Monday, August 13, 2007

Rushmore









Ok, yet another movie review. This one, “Rushmore”, from 1998 I believe, stars Jason Schwartzman (son of Talia “Yo Adrian” Shire from the “Rocky” films) and Bill Murray in another one of his reserved, bored, tired (and hilarious) roles. Schwarzman's Max Fischer is a student at the Rushmore Academy, and is either president of or involved in the BeeKeeping Club, Fencing Club, Wrestling Team, Chess Club, Numismatic Club, Debate Team, Cheerleading, a playwright, and on and on and on. His life is completely absorbed by Rushmore and its extracurricular activities, but he is on the verge of flunking out due to his absolute disinterest in what might be termed the core curriculum of the school, things like geometry. In comes Murray as Herman Blume, who as a rich industrialist who has endowed the school, makes a moving speech to the students in which the poor students on scholarship, like Max, as well as old Herman himself was at one time at the school, are to always remember that heart and passion can never be bought, and are to always remind the rich kids of just that. The speech is the start of a bond between the admiring Max and the industrialist Herman. A young teacher, Miss Cross, who is somewhere around 30 yrs. old, becomes the love interest for both the 15 yr. old Max as well as the 50-something Herman Blume. What follows is an absurdist tit for tat struggle between Herman and Max for the attentions of Miss Cross, with Max ultimately losing out. Max finally comes to realize that he and Miss Cross can never be, reconciles with Herman, and arranges for an apparently multi-million dollar aquarium to be built for Miss Cross and her students, as a gift from himself and Blume. At the end of the film, after a performance of his latest play, a Vietnam War tribute to Herman Blume (Max writes the play after once asking Blume, "...so, were you over in the shit? Blume replies in the affirmative), Max finally goes for the girl that has been noticing him for the longest time, little Ms. Margaret Yang. This, as I said wonderfully absurdist cult film, comes from Wes Anderson, noted for other such quirky films as “The Life Aquatic” and many others, is a film which I've seen several times now, and will probably see several times again in the future, whenever I need to see the quirky guy pull it all off in the end. A great little film.

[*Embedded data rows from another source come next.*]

(** * OSMAR point-of-sale dashboard: period resolution and consumption analysis

    A shallow embedding of the date-range logic of [Dashboard.tsx] and
    [Sales.tsx] and of the consumption / revenue analysis of the reports
    page, together with the properties the specification states about them.

    Conventions of the embedding.
    - A JavaScript [Date] is its time value: milliseconds since the epoch,
      an integer [Z].  The local-time accessors follow ECMA-262 (Day,
      TimeWithinDay, DayFromYear, MakeDay, MakeDate, ...) for a host whose
      local zone has a fixed offset [tz] (in milliseconds) from UTC.
      Time values are not clipped to the +-8.64e15 range.
    - A mutable [Date] object that the code updates in place ([setDate],
      [setHours]) is threaded explicitly: each setter returns the new time
      value, and the next use of the same object reads that value.
    - JavaScript numbers are modelled by exact rationals [Q]; sale-item
      quantities are integers.  [Math.floor] and [Math.ceil] produce [Z].
      Division by a possibly-zero total produces a [jsnum], which keeps
      NaN and the infinities apart from the finite values.
    - The numbers of the running code are IEEE 754 binary64.  The custom
      rounding uses only operations that are exact on them (comparison,
      [% 1], [Math.floor], adding 1 to an integer).  The analysis multiplies
      by 1.1, 0.9 and 1.2 and divides by 30 and 7, which round; module
      [Binary64] repeats these computations on binary64 numbers, and
      [binary64_agreement] checks that they give what the rationals give
      on a range of integer quantities. *)

From Stdlib Require Import ZArith QArith Qround List String Ascii Bool Lia.
From Stdlib Require Import DecimalString.
From Stdlib Require Import Permutation Sorted.
From Stdlib Require Import PrimFloat Uint63.
Import ListNotations.

Local Open Scope string_scope.
Local Open Scope list_scope.
Local Open Scope Z_scope.

(** ** ECMA-262 date arithmetic *)

Module JSDate.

Another film I've seen Schwartzman in recently is “Shopgirl”, with Clare Danes and Steve Martin, as the straight man to Schwartzmann (Martin also wrote the book from which this film was made). An older now mid-20's Schwartzman plays another oddball in this one, with a little bit of a different angle, but he is also wonderfully quirky here as well, in addition to being a tiny bit frightening at first. Turns out he's just weird, not dangerous. Another well recommended film.

2 Comments:

Blogger willowtree said...

Beekeeping club?? haha. That movie sounds quite humorous Schwartzman was also in I heart Huckabees right? I've seen the advertisement for shop girl and it came on HBO a number of times. I just never got around to seeing it. I just hate when that happens.

2:11 PM  
Blogger Frank said...

If you listed all of his activities out in full, they'd come out to about 40 or so, I'll bet. BeeKeeping Club, believe it or not, was probably one of his more "normal" activities. I think he was in Huckabees, but I haven't seen that one yet.

I'd describe Rushmore as: off-kilter, dry, and hilarious. For Shopgirl, in one word, it would be "bittersweet". So there's the tone for each, dependent upon one's mood as to which to possibly view.